Your assignment: In the records that follow, find each line with the word "Prop" and copy it.

Supplied data:
(** ** Escaped text holds no link wrapper *)

Lemma skipn_flat_map_block {A B : Type} (f : A -> list B) (l : list A) :
  forall k : nat,
  skipn k (flat_map f l) = []
  \/ exists x l' j, (j < length (f x))%nat
                    /\ skipn k (flat_map f l) = skipn j (f x) ++ flat_map f l'.
Proof.
  induction l as [|x l IH]; intros k.
  - left. simpl. apply skipn_nil.
  - cbn [flat_map]. rewrite skipn_app.
    destruct (Nat.lt_ge_cases k (length (f x))) as [Hlt|Hge].
    + right. exists x, l, k. split; [assumption|].
      replace (k - length (f x))%nat with O by lia. reflexivity.
    + rewrite skipn_all2 by assumption. simpl.
      apply IH.
Qed.

Lemma strip_prefix_app_None (p q s : str) :
  strip_prefix p s = None -> strip_prefix (p ++ q) s = None.
Proof.
  intros H. destruct (strip_prefix (p ++ q) s) as [r|] eqn:E; [|reflexivity].
  apply strip_prefix_Some in E. rewrite <- app_assoc in E.
  apply strip_prefix_Some in E. congruence.
Qed.

Lemma latex_special_cases (c : ascii) :
  latex_special c = true ->
  In c [backslash; chr 95; chr 38; chr 35; chr 37; chr 36;
        lbrace; rbrace; chr 94; chr 126].
Proof.
  unfold latex_special, latex_escapes. cbn [existsb fst lit list_ascii_of_string].
  rewrite !orb_true_iff, !Ascii.eqb_eq. cbn [In]. intuition (subst; auto 20; discriminate).
Qed.

Lemma escaped_char_no_href (c : ascii) (j : nat) (r : str) :
  (j < length (escaped_char c))%nat ->
  strip_prefix (lit "\h") (skipn j (escaped_char c) ++ r) = None.
Proof.
  intros Hj. pose proof (escaped_char_length c) as Hc.
  destruct (latex_special c) eqn:E.
  - apply latex_special_cases in E. cbn [In] in E.
    repeat (destruct E as [<-|E]; [
      cbn in Hj;
      do 18 (destruct j as [|j]; [first [reflexivity|exfalso; lia]|]);
      exfalso; lia|]).
    destruct E.
  - rewrite Hc in *. simpl in Hj. destruct j as [|j]; [|lia].
    change (lit "\h") with [backslash; chr 104].
    cbn [skipn app strip_prefix].
    destruct (Ascii.eqb_spec backslash c) as [<-|_]; [|reflexivity].
    discriminate E.
Qed.

Lemma href_here_escape (text : str) (k : nat) :
  href_here (skipn k (escape_latex_chars text)) = None.
Proof.
  unfold href_here.
  assert (strip_prefix (lit "\href{") (skipn k (escape_latex_chars text))
          = None) as ->; [|reflexivity].
  change (lit "\href{") with (lit "\h" ++ lit "ref{").
  apply strip_prefix_app_None.
  rewrite escape_latex_chars_flat_map.
  destruct (skipn_flat_map_block escaped_char text k)
    as [->|(c & l' & j & Hj & ->)]; [reflexivity|].
  now apply escaped_char_no_href.
Qed.

Lemma split_link_escape (text : str) :
  split_link (escape_latex_chars text) = ([], escape_latex_chars text).
Proof.
  apply split_link_none. intros k u l H.
  apply href_here_spec in H. rewrite href_here_escape in H. discriminate.
Qed.

(** ** Escaping and trimming commute *)

Section LstripFlatMap.
Variable g : ascii -> str.
Hypothesis g_space : forall c, py_isspace c = true -> g c = [c].
Hypothesis g_other :
  forall c, py_isspace c = false ->
  exists x t, g c = x :: t /\ py_isspace x = false.

Lemma lstrip_flat_map (s : str) :
  lstrip (flat_map g s) = flat_map g (lstrip s).
Proof.
  induction s as [|c s IH]; [reflexivity|].
  cbn [flat_map lstrip]. destruct (py_isspace c) eqn:E.
  - rewrite (g_space c E). cbn [app lstrip]. now rewrite E.
  - destruct (g_other c E) as (x & t & Hg & Hx).
    rewrite Hg. cbn [app lstrip flat_map]. rewrite Hx.
    cbn [flat_map]. now rewrite Hg.
Qed.
End LstripFlatMap.

Lemma rev_flat_map {A B : Type} (f : A -> list B) (l : list A) :
  rev (flat_map f l) = flat_map (fun x => rev (f x)) (rev l).
Proof.
  induction l as [|x l IH]; [reflexivity|].
  cbn [flat_map rev]. rewrite rev_app_distr, IH, flat_map_app.
  simpl. now rewrite app_nil_r.
Qed.

(** A check that holds of the 256 characters holds of every character. *)
Lemma all_ascii (P : ascii -> bool) :
  forallb P (map ascii_of_nat (seq 0 256)) = true -> forall c, P c = true.
Proof.
  intros H c. rewrite forallb_forall in H. apply H.
  rewrite <- (ascii_nat_embedding c). apply in_map, in_seq.
  pose proof (nat_ascii_bounded c). lia.
Qed.


Lemma escaped_char_space (c : ascii) :
  py_isspace c = true -> escaped_char c = [c].
Proof.
  intros Hs. pose proof (escaped_char_length c) as H.
  destruct (latex_special c) eqn:E; [|assumption].
  apply latex_special_cases in E. cbn [In] in E.
  repeat (destruct E as [<-|E]; [discriminate Hs|]). destruct E.
Qed.

Lemma escaped_char_ends (c : ascii) :
  py_isspace c = false ->
  head_not_space (escaped_char c) = true
  /\ head_not_space (rev (escaped_char c)) = true.
Proof.
  intros Hs. pose proof (escaped_char_length c) as H.
  destruct (latex_special c) eqn:E.
  - apply latex_special_cases in E. cbn [In] in E.
    repeat (destruct E as [<-|E]; [split; reflexivity|]). destruct E.
  - rewrite H. simpl. now rewrite Hs.
Qed.

Lemma head_not_space_cons (s : str) :
  head_not_space s = true -> exists x t, s = x :: t /\ py_isspace x = false.
Proof.
  destruct s as [|x t]; [discriminate|]. simpl. intros H.
  exists x, t. split; [reflexivity|]. now apply negb_true_iff.
Qed.

Lemma strip_escape (text : str) :
  strip (escape_latex_chars text) = escape_latex_chars (strip text).
Proof.
  unfold strip, rstrip. rewrite !escape_latex_chars_flat_map.
  rewrite (lstrip_flat_map escaped_char).
  - rewrite rev_flat_map.
    rewrite (lstrip_flat_map (fun x => rev (escaped_char x))).
    + rewrite rev_flat_map. apply flat_map_ext. intros c.
      apply rev_involutive.
    + intros c E. now rewrite (escaped_char_space c E).
    + intros c E. apply head_not_space_cons, escaped_char_ends, E.
  - apply escaped_char_space.
  - intros c E. apply head_not_space_cons, escaped_char_ends, E.
Qed.

Lemma make_entry_escape (a b c d : str) :
  make_entry (escape_latex_chars a) (escape_latex_chars b)
             (escape_latex_chars c) (escape_latex_chars d)
  = row_entry (a, b, c, d).
Proof.
  unfold make_entry, row_entry. rewrite split_link_escape.
  now rewrite !strip_escape.
Qed.

(** ** A document written from rows *)

Lemma cventry_row_shape (a b c d : str) (rest : str) :
  cventry_row (a, b, c, d) ++ rest
  = (newline :: cventry_marker)
    ++ brace_groups (map escape_latex_chars [a; b; c; d]) ++ rest.
Proof.
  unfold cventry_row. cbn [app]. now rewrite <- app_assoc.
Qed.

Lemma cventry_step_row (text : str) (p : Z) (a b c d : str) (rest : str) :
  0 <= p ->
  skipn (Z.to_nat p) text = cventry_row (a, b, c, d) ++ rest ->
  cventry_step text p
  = Returns (Parsed (row_entry (a, b, c, d))
                    (p + len (cventry_row (a, b, c, d))))
    /\ skipn (Z.to_nat (p + len (cventry_row (a, b, c, d)))) text = rest.
Proof.
  intros Hp Hs. split; [|now apply skipn_more].
  rewrite cventry_row_shape in Hs.
  pose proof (skipn_more text p _ _ Hp Hs) as Hg.
  change (len (newline :: cventry_marker)) with 9 in Hg.
  unfold cventry_step. rewrite py_slice_from_skipn by assumption.
  rewrite Hs.
  change (search_cventry
            ((newline :: cventry_marker)
             ++ brace_groups (map escape_latex_chars [a; b; c; d]) ++ rest))
    with (Some (1, 9)).
  cbv iota beta.
  pose proof (extract_latex_args_groups text (p + 9) [a; b; c; d] rest
                ltac:(lia) ltac:(discriminate) Hg) as He.
  change (Z.of_nat (length [a; b; c; d])) with 4 in He.
  rewrite He. cbn [bind map]. rewrite make_entry_escape.
  do 2 f_equal. unfold cventry_row. unfold len. cbn [length].
  rewrite length_app. change (length cventry_marker) with 8%nat.
  cbn [map]. lia.
Qed.

Lemma cventry_loop_rows (text : str) :
  forall (rows : list (str * str * str * str)) (p : Z) (fuel : nat)
         (acc : list entry),
  0 <= p ->
  skipn (Z.to_nat p) text = cventry_rows rows ->
  (length rows <= fuel)%nat ->
  cventry_loop fuel text acc p = Returns (acc ++ map row_entry rows).
Proof.
  induction rows as [|[[[a b] c] d] rows IH]; intros p fuel acc Hp Hs Hf.
  - assert (cventry_step text p = Returns Break) as Hb.
    { unfold cventry_step. rewrite py_slice_from_skipn by assumption.
      now rewrite Hs. }
    simpl. rewrite app_nil_r.
    destruct fuel; cbn [cventry_loop]; now rewrite Hb.
  - destruct fuel as [|fuel]; [simpl in Hf; lia|].
    unfold cventry_rows in Hs. cbn [flat_map] in Hs.
    fold (cventry_rows rows) in Hs.
    destruct (cventry_step_row text p a b c d _ Hp Hs) as [Hstep Hrest].
    cbn [cventry_loop]. rewrite Hstep. cbn [bind].
    rewrite (IH _ fuel); [| |assumption|simpl in Hf; lia].
    + cbn [map]. now rewrite <- app_assoc.
    + pose proof (len_nonneg (cventry_row (a, b, c, d))). lia.
Qed.

Lemma cventry_rows_length (rows : list (str * str * str * str)) :
  (length rows <= length (cventry_rows rows))%nat.
Proof.
  induction rows as [|[[[a b] c] d] rows IH]; [simpl; lia|].
  unfold cventry_rows in *. cbn [flat_map]. rewrite length_app.
  assert (1 <= length (cventry_row (a, b, c, d)))%nat
    by (unfold cventry_row; simpl length; lia).
  cbn [length]. lia.
Qed.

Lemma parse_cventry_rows (rows : list (str * str * str * str)) :
  parse_cventry (Some (cventry_rows rows)) = Returns (map row_entry rows).
Proof.
  unfold parse_cventry.
  destruct (cventry_rows rows) as [|c t] eqn:E.
  - destruct rows as [|[[[a b] c] d] rows]; [reflexivity|].
    discriminate E.
  - rewrite <- E.
    rewrite (cventry_loop_rows (cventry_rows rows) rows 0 _ []);
      [reflexivity|lia|reflexivity|apply cventry_rows_length].
Qed.

(** ** Trimming keeps a part of the string *)

Lemma strip_part (s : str) : exists pre post, s = pre ++ strip s ++ post.
Proof.
  unfold strip. destruct (lstrip_suffix s) as [pre Hpre].
  destruct (rstrip_prefix (lstrip s)) as [post Hpost].
  exists pre, post. now rewrite <- Hpost.
Qed.

Lemma strip_Forall (P : ascii -> Prop) (s : str) :
  Forall P s -> Forall P (strip s).
Proof.
  intros H. destruct (strip_part s) as (pre & post & E).
  rewrite E in H. apply Forall_app in H as [_ H].
  now apply Forall_app in H as [H _].
Qed.

(** ** Splitting *)

Lemma py_split_cons (sep : ascii) (s : str) :
  exists piece pieces, py_split sep s = piece :: pieces.
Proof.
  induction s as [|c s (piece & pieces & IH)]; simpl; [eauto|].
  destruct (Ascii.eqb c sep); [eauto|]. rewrite IH. eauto.
Qed.

Lemma py_split_length (sep : ascii) (s : str) :
  length (py_split sep s) = S (count_occ ascii_dec s sep).
Proof.
  induction s as [|c s IH]; [reflexivity|]. cbn [py_split count_occ].
  destruct (Ascii.eqb_spec c sep) as [->|Hne].
  - destruct (ascii_dec sep sep); [|congruence]. simpl. now rewrite IH.
  - destruct (ascii_dec c sep); [congruence|].
    destruct (py_split_cons sep s) as (piece & pieces & E).
    rewrite E in *. exact IH.
Qed.

Lemma py_split_no_sep (sep : ascii) (s : str) :
  Forall (fun piece => ~ In sep piece) (py_split sep s).
Proof.
  induction s as [|c s IH]; simpl.
  - constructor; [intros []|constructor].
  - destruct (Ascii.eqb_spec c sep) as [->|Hne].
    + constructor; [intros []|assumption].
    + destruct (py_split sep s) as [|piece pieces];
        [constructor; [|constructor]; intros [H|[]]; congruence|].
      inversion IH as [|? ? Hp Hr]; subst. constructor; [|assumption].
      intros [H|H]; [congruence|auto].
Qed.

Lemma py_split_Forall (P : ascii -> Prop) (sep : ascii) (s : str) :
  Forall P s -> Forall (Forall P) (py_split sep s).
Proof.
  induction s as [|c s IH]; intros H; simpl.
  - repeat constructor.
  - inversion H as [|? ? Hc Hs]; subst. specialize (IH Hs).
    destruct (Ascii.eqb c sep); [constructor; [constructor|assumption]|].
    destruct (py_split sep s) as [|piece pieces]; [repeat constructor; assumption|].
    inversion IH; subst. constructor; [constructor|]; assumption.
Qed.

Lemma py_join_cons (sep : ascii) (p q : str) (r : list str) :
  py_join sep (p :: q :: r) = p ++ sep :: py_join sep (q :: r).
Proof. reflexivity. Qed.

Lemma py_join_split (sep : ascii) (s : str) :
  py_join sep (py_split sep s) = s.
Proof.
  induction s as [|c s IH]; [reflexivity|]. cbn [py_split].
  destruct (py_split_cons sep s) as (piece & pieces & E).
  rewrite E in *.
  destruct (Ascii.eqb_spec c sep) as [->|Hne].
  - rewrite py_join_cons, IH. reflexivity.
  - destruct pieces as [|p2 pieces].
    + simpl in *. now rewrite IH.
    + rewrite py_join_cons in *. cbn [app]. now rewrite IH.
Qed.

(** ** Substituting *)

Section SubFacts.
Variable match_here : str -> option (str * nat).

Lemma re_sub_from_Forall (P : ascii -> Prop) :
  (forall s repl n, Forall P s -> match_here s = Some (repl, n) ->
                    Forall P repl) ->
  forall s skip, Forall P s -> Forall P (re_sub_from match_here skip s).
Proof.
  intros Hrepl. induction s as [|c s IH]; intros skip H; [constructor|].
  inversion H as [|? ? Hc Hs]; subst. cbn [re_sub_from].
  destruct skip; [|now apply IH].
  destruct (match_here (c :: s)) as [[repl n]|] eqn:E.
  - apply Forall_app. split; [exact (Hrepl _ _ _ H E)|now apply IH].
  - constructor; [assumption|now apply IH].
Qed.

Solution to this problem:
Lemma strip_Forall (P : ascii -> Prop) (s : str) :
Lemma py_split_Forall (P : ascii -> Prop) (sep : ascii) (s : str) :
Lemma re_sub_from_Forall (P : ascii -> Prop) :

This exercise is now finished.